Estamos prestes a perder o controle da inteligência artificial na área da saúde.

Junto com esse potencial emocionante, há uma verdade inconveniente: os dados usados para treinar modelos de IA médica refletem vieses e desigualdades embutidas que têm assolado o sistema de saúde dos EUA há muito tempo e muitas vezes carece de informações críticas das comunidades sub-representadas. Se não forem controlados, esses vieses ampliarão as desigualdades e levarão à perda de vidas devido ao status socioeconômico, raça, etnia, religião, gênero, deficiência ou orientação sexual.

Haverá mortes

Para produzir modelos de IA, os cientistas de dados usam algoritmos que descobrem ou aprendem associações de poder preditivo a partir de grandes conjuntos de dados.
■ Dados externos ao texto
Lemma becomeLeader_spec n (P : RaftNode SM → Prop) :
  (∀ n' l a b, P n' → P (n' <| state := Leader |> <| leaderID := l |>
                            <| nextIndex := a |> <| matchIndex := b |>)) →
  hoare (λ c, synced n c ∧ P (rn c) ∧ out c = []) becomeLeaderLocked
    (λ _ c, synced n c ∧ P (rn c) ∧ state (rn c) = Leader ∧
            out c = [GoReplication (currentTerm (rn c))])
    (durable n).
Proof.
  intros HP e c (Hs & Hc & Ho). unfold becomeLeaderLocked. run_m.
  destruct (lastLogIndex _) as [li|]; simpl.
  - rewrite Ho. split; [exact Hs|]. split; [|done].
    apply (HP (rn c)). done.
  - apply (synced_durable _ c Hs).
Qed.

Lemma requests_emit args ps :
  for_each (λ peer, emit (GoRequestVote peer args)) ps =
  @for_each D SM _ emit ((λ peer, GoRequestVote peer args) <$> ps).
Proof. induction ps as [|p ps IH]; [done|]. simpl. by rewrite IH. Qed.

Lemma electionTick_spec n :
  currentTerm n + 1 < u64_size → name_ok (node_id n) = true →
  hoare (λ c, quiet n c ∧ rn c = n ∧ out c = []) electionTick
    (λ _ c, quiet n c ∨ candidacy n c) (durable n).
Proof.
  intros Hrange Hname. apply hoare_ask. intros e. apply hoare_get. intros m. apply hoare_when.
  2: { intros _ c [(Hc & _) _]. by left. }
  intros _. eapply hoare_bind; [|intros ?; eapply hoare_bind;
    [apply (persist_advances n (standing n) (λ o, o = []))|
     intros ?; eapply hoare_bind;
       [apply (synced_reset n (standing n) (λ o, o = [])); by intros|]]].
  - apply hoare_modify. intros c [(Hq & Hn & Ho) _].
    destruct Hq as [(Hid & Hr & Hh & Hle & Hcr) (Hst & Hvo & _)].
    simpl. rewrite Hn in *. rewrite Hh. simpl. unfold standing. simpl.
    rewrite u64_add_small by done.
    repeat split; try done. left. simpl. lia.
  - intros ?. apply hoare_get. intros m1.
    eapply hoare_bind; [apply hoare_index|].
    { intros c [(Hs & _) _] _. by apply synced_durable. }
    { intros li c Hc _. exact Hc. }
    intros li. eapply hoare_bind; [apply hoare_index|].
    { intros c [(Hs & _) _] _. by apply synced_durable. }
    { intros lt c Hc _. exact Hc. }
    intros lt. eapply hoare_bind with (R := λ _ c, synced n c ∧ peers (rn c) = peers m1 ∧
      peers m1 = peers n ∧ node_id m1 = node_id n ∧ currentTerm m1 = currentTerm n + 1 ∧
      (currentTerm (rn c) = currentTerm n + 1 ∧ votedFor (rn c) = node_id n ∧
       votes (rn c) = <[currentTerm n + 1 := 1]> (votes n) ∧ state (rn c) = Candidate) ∧
      out c = []).
    { apply hoare_modify. intros c [(Hs & (Ht & Hv & Hvo & Hst) & Ho) Hm]. subst m1. simpl.
      assert (Hid := Hs). destruct Hid as ((_ & Hid & Hp) & _). rewrite Hvo, Ht.
      split; [exact Hs|]. done. }
    intros ?. destruct (N.leb_spec (quorum (peers m1)) 1) as [Hq|Hq].
    + eapply hoare_conseq; [apply (becomeLeader_spec n (λ n',
        currentTerm n' = currentTerm n + 1 ∧ votedFor n' = node_id n ∧
        votes n' = <[currentTerm n + 1 := 1]> (votes n) ∧
        quorum (peers n) ≤ 1)); by intros| | |done].
      * intros c (Hs & _ & Hp & _ & _ & (Ht & Hv & Hvo & _) & Ho). rewrite <-Hp. done.
      * intros u c (Hs & (Ht & Hv & Hvo & Hq') & Hst & Ho). right. split; [done|].
        rewrite Ht in Ho. split; [done|]. split; [done|]. split; [done|]. by right.
    + intros e' c (Hs & Hp & Hp' & Hid & Hm & (Ht & Hv & Hvo & Hst) & Ho).
      rewrite Hp', Hid, Hm.
      pose proof (for_each_emit ((λ p, GoRequestVote p (mkRVArgs (currentTerm n + 1) (node_id n) li lt))
                    <$> peers n) (synced n) (durable n) e' c (λ c o H, H) Hs) as Hf.
      rewrite (requests_emit (mkRVArgs (currentTerm n + 1) (node_id n) li lt)). destruct (for_each emit _ e' c) as [a' c'|w c']; [|done].
      destruct Hf as (Hs' & Ho' & Hrn). right. split; [done|]. rewrite Hrn.
      split; [done|]. split; [done|]. split; [done|]. left. split; [done|].
      destruct Hs as ((_ & _ & Hpn) & _). rewrite <-Hpn, Hp. split; [done|].
      exists li, lt. by rewrite Ho', Ho, <-Hpn, Hp.
Qed.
Em modelos de linguagem grande (LLM) ou IA geradora, técnicas de aprendizado profundo são implantadas para analisar e aprender padrões dos dados de texto de entrada, independentemente de essas informações serem verdadeiras, falsas ou simplesmente imprecisas. Essa massa de dados, no entanto imperfeita, é o que permite ao modelo formar respostas coerentes e relevantes para uma ampla variedade de consultas.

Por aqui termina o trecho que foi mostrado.